“No Me Pillaron”

“No Me Pillaron”

Era la última sesión del programa. El Juez tomó la palabra. “Hoy, al graduarse de este programa, ustedes son la muestra del éxito de este programa. La intención no era castigarlos por usar drogas, sino rehabilitarlos. Durante los últimos 12 meses no han faltado a las terapias, han entregado todas sus tareas, y salieron limpios en todas las pruebas de drogas. Hoy, se les absuelve la pena, el récord queda limpio, y es como si nunca hubieran cometido la falta. Cuando busquen trabajo, hasta pueden decir que nunca fueron arrestados, pues con su exitosa participación en el programa, no tienen ningún antecedente. Invito a todos los presentes a felicitarlos con un gran aplauso”. Los participantes recibieron sus diplomas, y salieron del salón. Afuera del tribunal reconocí a uno de los participantes que platicaba con otra persona. “La verdad es que no me pillaron. Aprendí a responder lo que ellos querían escuchar, usaba las drogas de corto plazo, fui a todas las juntas, es decir, hice lo que tenía que hacer para quitármelos de encima, ¿qué te parece?” “Súper, te felicito. Y ¿cómo vas a celebrar?” “Ah bueno, ya sabes” dijo la muchacha dándole palmaditas a su cartera. “Aquí tengo todo lo que necesito. Esta noche hay fiesta en mi apartamento, ¿quieres venir? Te invito…”
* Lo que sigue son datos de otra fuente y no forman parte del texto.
(** X6.  The two relations are independent: the certificate operations
    and the reads leave [ocsp_responses] as it was, the OCSP operations
    leave [certificates] as it was (revoking a certificate does not touch
    its cached OCSP response, and an OCSP response needs no certificate);
    no operation changes the clock or the schema of the database. *)
Theorem relations_independent :
  forall (op : spec.Operation) (db : certdb.Database),
    match op with
    | spec.OpInsertOCSP _ | spec.OpUpdateOCSP _ _ _
    | spec.OpUpsertOCSP _ _ _ =>
        certdb.certificates (spec.after op db) = certdb.certificates db
    | _ =>
        certdb.ocsp_responses (spec.after op db) = certdb.ocsp_responses db
    end
    /\ certdb.CURRENT_TIMESTAMP (spec.after op db)
       = certdb.CURRENT_TIMESTAMP db
    /\ certdb.serial_is_key (spec.after op db) = certdb.serial_is_key db.
Proof.
  intros op db. destruct op; cbn [spec.after]; try (now repeat split).
  - unfold certdb.InsertCertificate.
    cbn [certdb.NamedExec certdb.engine certdb.exec certdb.Serial].
    now destruct (certdb.serial_is_key db && _).
  - rewrite RevokeCertificate_engine. cbv zeta.
    now destruct (spec.certificatesWith serial db) as [|[|m]].
  - unfold certdb.InsertOCSP.
    cbn [certdb.NamedExec certdb.engine certdb.exec certdb.OCSPSerial].
    now destruct (certdb.serial_is_key db && _).
  - rewrite UpdateOCSP_engine. cbv zeta.
    now destruct (spec.responsesWith serial db) as [|[|m]].
  - rewrite UpsertOCSP_engine. cbv zeta.
    now destruct (spec.responsesWith serial db) as [|[|m]].
Qed.

(** X7.  [InsertOCSP] hands the driver one [INSERT] bound to the serial,
    the body and the expiry in UTC.  It fails with [InsertionFailed]
    exactly when the driver reports zero rows affected, with the generic
    wrapped store error on a count other than zero and one or on a
    driver error, and succeeds on a count of one.  On the reference
    engine, for a serial that has no response yet, it succeeds and
    [GetOCSP] then returns the record, its expiry in UTC. *)
Theorem InsertOCSP_outcome :
  forall (DB : Type) (driver : certdb.Driver DB) (db : DB)
         (edb : certdb.Database) (rr : certdb.OCSPRecord),
    let row := {| certdb.OCSPSerial := certdb.OCSPSerial rr;
                  certdb.Body := certdb.Body rr;
                  certdb.OCSPExpiry := time.UTC (certdb.OCSPExpiry rr) |} in
    let written := certdb.NamedExec db (certdb.insertOCSPSQL row) in
    let result := certdb.InsertOCSP db rr in
    snd result = snd written
    /\ (spec.failsWith InsertionFailed (fst result) <->
        exists res e,
          fst written = inr res /\ certdb.RowsAffected res = (0, e))
    /\ (forall res n e,
          fst written = inr res -> certdb.RowsAffected res = (n, e) ->
          n <> 0 -> n <> 1 ->
          fst result
          = Some (cferr_Wrap CertStoreError Unknown
                    (fmt_Errorf certdb.rowsMessage [n])))
    /\ (forall res,
          fst written = inr res -> certdb.RowsAffected res = (1, None) ->
          fst result = None)
    /\ (forall err,
          fst written = inl err ->
          fst result = Some (cferr_Wrap CertStoreError Unknown (External err)))
    /\ (spec.responsesWith (certdb.OCSPSerial rr) edb = 0%nat ->
        fst (certdb.InsertOCSP (driver := certdb.engine) edb rr) = None
        /\ certdb.GetOCSP (driver := certdb.engine)
             (snd (certdb.InsertOCSP (driver := certdb.engine) edb rr))
             (certdb.OCSPSerial rr)
           = inr row).
Proof.
  intros DB driver db edb rr row written result.
  subst written result row.
  unfold certdb.InsertOCSP at 1 2 3 4 5, spec.failsWith.
  split; [|split; [|split; [|split; [|split]]]].
  - store_cases; reflexivity.
  - store_cases.
    + split; [intros [c Hc]; discriminate Hc|].
      intros (r & x & Hr & _); discriminate Hr.
    + split; [intros _; exists res, e; subst; auto|].
      intros _; eexists; reflexivity.
    + split; [intros [c Hc]; destruct e; discriminate Hc|].
      intros (r & x & Hr & Hx). injection Hr as <-. congruence.
    + split; [intros [c Hc]; discriminate Hc|].
      intros (r & x & Hr & Hx). injection Hr as <-. congruence.
  - intros r m x. store_cases; intros Hr Hx; try discriminate Hr;
      injection Hr as <-; intros; congruence.
  - intros r. store_cases; intros Hr Hx; try discriminate Hr;
      injection Hr as <-; try congruence.
    replace e with (@None externalError) by congruence. reflexivity.
  - intros x. store_cases; intros Hx; congruence.
  - intros Hfresh.
    rewrite (InsertOCSP_engine edb rr (fresh_response_no_conflict _ _ Hfresh)).
    split; [reflexivity|]. rewrite GetOCSP_engine.
    cbn [snd certdb.with_ocsp_responses certdb.ocsp_responses].
    rewrite filter_app, (responsesWith_zero _ _ Hfresh).
    cbn [filter app]. unfold certdb.hasOCSPSerial at 1.
    cbn [certdb.OCSPSerial]. now rewrite String.eqb_refl.
Qed.

Lemma InsertOCSP_outcome_witness :
  fst (certdb.InsertOCSP (driver := certdb.engine)
         sample.database sample.response) = None
  /\ certdb.GetOCSP (driver := certdb.engine)
       (snd (certdb.InsertOCSP (driver := certdb.engine)
               sample.database sample.response)) "7"
     = inr {| certdb.OCSPSerial := "7"; certdb.Body := "fake body";
              certdb.OCSPExpiry := time.UTC sample.expiry |}.
Proof.
  destruct (InsertOCSP_outcome certdb.Database certdb.engine
              sample.database sample.database sample.response)
    as (_ & _ & _ & _ & _ & Hengine).
  apply Hengine. reflexivity.
Defined.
Aunque lo neguemos con todas nuestras fuerzas, así es como vivimos nuestras vidas ante Dios y ante el prójimo, en mayor o menor grado. Grandes disimulos, buscando dar buenas apariencias, pero en el fondo nos burlamos de la ley, del prójimo, y sobre todo, actuamos como si no hubiera Dios. Jesucristo dijo que “del interior del hombre salen los malos pensamientos, los asesinatos, el adulterio, la inmoralidad sexual, los robos, las mentiras y los insultos” (Mateo 15:19). Aunque nadie aceptaría esa descripción, en verdad ahí estamos todos pintados. Pero en contraste con esta descripción, Mateo pinta otro cuadro después de citar las palabras de Jesús. Se aparece una mujer muy pobre con una hija al borde de la muerte. Ella sólo puede decir, “¡Señor, socórreme!”. No hay nada como el sufrimiento para quitarnos la venda de los ojos, y cualquier máscara que usamos para dar una buena impresión. En el sufrimiento, ya no aparentamos nada. Lo único que nos queda es un grito mudo que apenas sale del corazón. Sólo Dios lo puede escuchar. Entonces se escuchan las palabras de Jesús a la mujer, “Oh mujer, grande es tu fe; hágase contigo como quieres” (Mateo 15:28). Quisiéramos elogiar a esta última mujer por su fe, y condenar a la primera por burlarse de la ley. De hecho, hasta pudiera ser la misma persona, pero en diferentes etapas de su vida. En cualquier caso, el pequeño clamor, “¡Socorro!”, llega a oídos de Dios como si no hubiera ningún otro sonido en el universo. Y en ese momento hay fiesta en el cielo por un pecador que se arrepiente que por noventa y nueve justos que no tienen necesidad de arrepentimiento.